With HBO’s hit series Game of Thrones concluding its epic run in 2019, fans are understandably eager to find out what else the network has planned for the fantasy world adapted from George R.R. Martin’s acclaimed novels. Fortunately, we have some ideas about what we can expect to see — which could involve five potential Game of Thrones prequel series with budgets to rival that of the original series.

During the INTV conference in Israel, the network confirmed that the prequels are budgeted at or above the level of Game of Thrones, and likely higher than the first few seasons of the series.

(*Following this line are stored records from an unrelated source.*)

(** The decision of a sample, with the switches explained. *)
Lemma observe_switch cap h stats routes now n r h' :
  let h0 := sync_policies cap (active_policy h) routes h in
  let hr := observe_record h0 stats now in
  observe cap h stats routes now = (Switch n r, h') →
  ((1 < length routes)%nat ∧ (n < length routes)%nat ∧ n ≠ active_policy h0) ∧
  has_observed_stats h = true ∧
  switch_evidence h0 hr stats (length routes) now n r ∧ switched h0 h' n r now.
Proof.
  cbv zeta. set (h0 := sync_policies _ _ _ _). set (hr := observe_record h0 stats now).
  destruct (decide ((1 < length routes)%nat ∧ has_observed_stats h = true)) as [[Hlen Hobs]|Hn];
    [|by rewrite observe_stay].
  assert (active_policy h0 < length routes)%nat as Hact.
  { apply sync_active_lt. destruct routes; simpl in Hlen; [lia|done]. }
  rewrite observe_eq by done. fold h0 hr. cbv zeta.
  destruct (observe_record_fields h0 stats now) as (E1&E2&E3&E4&E5&_). fold hr in E1, E2, E3, E4, E5.
  pose proof (classify_spec h0 stats now) as Hs. destruct (classify h0 stats now); [| |done].
  - intros (-> & Hsent & Hdue & Hel & Hmin & ->)%decide_recovery_probe_spec.
    pose proof Hel as [Hlt _]. apply Z.ltb_lt in Hsent. apply Z.leb_le in Hdue.
    split; [split_and!; lia|]. split; [done|]. split; [done|].
    by apply (switched_by h0 (set_recovery_fallback None hr) n RecoveryProbe).
  - intros Hd%decide_after_unhealthy_spec. destruct r.
    + destruct Hd as (Hc & Hfa & (Hn1 & Hn2 & Hn3) & Hm & ->).
      unfold cooldown_elapsed, current_switch_cooldown in Hc. rewrite E2, E3, E4 in Hc.
      split; [done|]. split; [done|]. split; [done|].
      by apply (switched_by h0 (set_recovery_fallback None hr) n Failover).
    + destruct Hd as (Hsent & Hdue & Hel & Hm & ->).
      pose proof Hel as [Hlt _]. apply Z.ltb_lt in Hsent. apply Z.leb_le in Hdue.
      split; [split_and!; lia|]. split; [done|]. split; [done|].
      by apply (switched_by h0 (set_recovery_fallback None hr) n RecoveryProbe).
    + destruct Hd as (Hf & Hn1 & Hn2 & ->). rewrite E5 in Hf.
      split; [done|]. split; [done|]. split; [done|].
      by apply (switched_by h0 (set_recovery_fallback None hr) n RecoveryFailed).
Qed.

(** ** What an observation that stays changes *)

Record stayed (h0 h' : peer_health) (now : Z) : Prop := {
  stayed_active : active_policy h' = active_policy h0;
  stayed_last : last_switch h' = last_switch h0;
  stayed_count : switch_count h' = switch_count h0;
  stayed_jitter : jitter h' = jitter h0;
  stayed_fallback : recovery_fallback h' = None ∨ recovery_fallback h' = recovery_fallback h0;
  stayed_inbound : last_inbound_at h' = last_inbound_at h0 ∨ last_inbound_at h' = Some now;
  stayed_next : next_recovery_attempt_at h' = next_recovery_attempt_at h0 ∨
    next_recovery_attempt_at h' = now + RECOVERY_PROBE_INTERVAL + jitter h0
}.

Lemma stayed_refl h now : stayed h h now.
Proof. split; auto. Qed.

Lemma stayed_observe_first h stats now : stayed h (observe_first h stats now) now.
Proof. unfold observe_first. split; repeat case_match; auto. Qed.

Lemma stayed_observe_record h stats now : stayed h (observe_record h stats now) now.
Proof.
  destruct (observe_record_fields h stats now) as (E1&E2&E3&E4&E5&_&_&_&E9&E10).
  split; rewrite ?E1, ?E2, ?E3, ?E4, ?E5, ?E9, ?E10; auto; case_match; auto.
Qed.

Lemma stayed_clear h h' now :
  stayed h h' now → stayed h (set_recovery_fallback None h') now.
Proof. intros [? ? ? ? ? ? ?]. split; auto. Qed.

Lemma stayed_inactive h h' now : stayed h h' now → stayed h (set_liveness LikelyInactive h') now.
Proof. intros [? ? ? ? ? ? ?]. split; auto. Qed.

#[export] Hint Resolve stayed_refl stayed_observe_first stayed_observe_record stayed_clear
  stayed_inactive : health.

Lemma observe_stayed cap h stats routes now d h' :
  let h0 := sync_policies cap (active_policy h) routes h in
  observe cap h stats routes now = (d, h') → (∀ n r, d ≠ Switch n r) → stayed h0 h' now.
Proof.
  cbv zeta. set (h0 := sync_policies _ _ _ _).
  destruct (decide ((1 < length routes)%nat ∧ has_observed_stats h = true)) as [[Hlen Hobs]|Hn].
  - rewrite observe_eq by done. fold h0. cbv zeta. intros Hd Hns. destruct (classify h0 stats now).
    + apply decide_recovery_probe_spec in Hd. destruct d; try (destruct Hd; subst; auto with health; done).
      by destruct (Hns next_policy reason).
    + apply decide_after_unhealthy_spec in Hd. destruct d as [|n r| |].
      * destruct Hd as [-> _]. auto with health.
      * by destruct (Hns n r).
      * destruct Hd as [-> _]. auto with health.
      * destruct Hd as [-> _]. auto with health.
    + injection Hd as <- <-. auto with health.
  - rewrite observe_stay by done. fold h0. intros [= <- <-] _. case_match; auto with health.
Qed.

Lemma decision_cases d : (∃ n r, d = Switch n r) ∨ ∀ n r, d ≠ Switch n r.
Proof. destruct d; eauto. Qed.

(** The counters and the policies after any observation. *)
Lemma observe_counters cap h stats routes now :
  (1 < length routes)%nat → has_observed_stats h = true →
  let h' := (observe cap h stats routes now).2 in
  last_rx_packets h' = rx_packets stats ∧ last_tx_packets h' = tx_packets stats ∧
  has_observed_stats h' = true.
Proof.
  intros Hlen Hobs. cbv zeta. rewrite observe_eq by done. cbv zeta.
  set (h0 := sync_policies _ _ _ _). set (hr := observe_record h0 stats now).
  destruct (observe_record_fields h0 stats now) as (_&_&_&_&_&E6&E7&E8&_). fold hr in E6, E7, E8.
  assert (has_observed_stats h0 = has_observed_stats h) as Eobs by apply sync_policies_fields.
  rewrite Eobs, Hobs in E8.
  destruct (classify h0 stats now); [..|by split_and!].
  - unfold decide_recovery_probe. repeat case_match; by split_and!.
  - unfold decide_after_unhealthy, decide_recovery_probe, decide_failover.
    repeat (case_match; simplify_eq/=); by split_and!.
Qed.

Lemma update_policy_routes h i f :
  map route (policies (update_policy h i f)) = map route (policies h).
Proof.
  simpl. generalize (policies h) as ps. intros ps. revert i.
  induction ps as [|e ps IH]; intros [|i]; simpl; [done..|]. exact (f_equal (cons _) (IH i)).
Qed.

Lemma observe_record_routes h stats now :
  map route (policies (observe_record h stats now)) = map route (policies h).
Proof.
  unfold observe_record.
  set (h1 := if last_rx_packets h <? rx_packets stats then set_last_inbound_at (Some now) h else h).
  assert (map route (policies (decay_all (set_packets (tx_packets stats) (rx_packets stats) h1) now))
    = map route (policies h)) as <-.
  { unfold h1. simpl. rewrite map_map. by case_match. }
  destruct (classify h stats now); [..|done];
    (etransitivity; [apply update_policy_routes|done]).
Qed.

“$50 million [per season] would never fly for what we are trying to do,” said Francesca Orsi, HBO’s senior vice-president of drama, according to The Hollywood Reporter. “We are going big.”

Orsi added that the network is planning for “three, four, five spinoffs.”

The number of projects is somewhat excessive, even to HBO. The premium network’s CEO, Richard Plepler, offered high praise to their many ideas and the talent working on the projects while speaking at the Variety Vanguard Awards in mid-October.

“I think we will find with this embarrassment of riches an exciting property for us to move forward with,” Plepler said.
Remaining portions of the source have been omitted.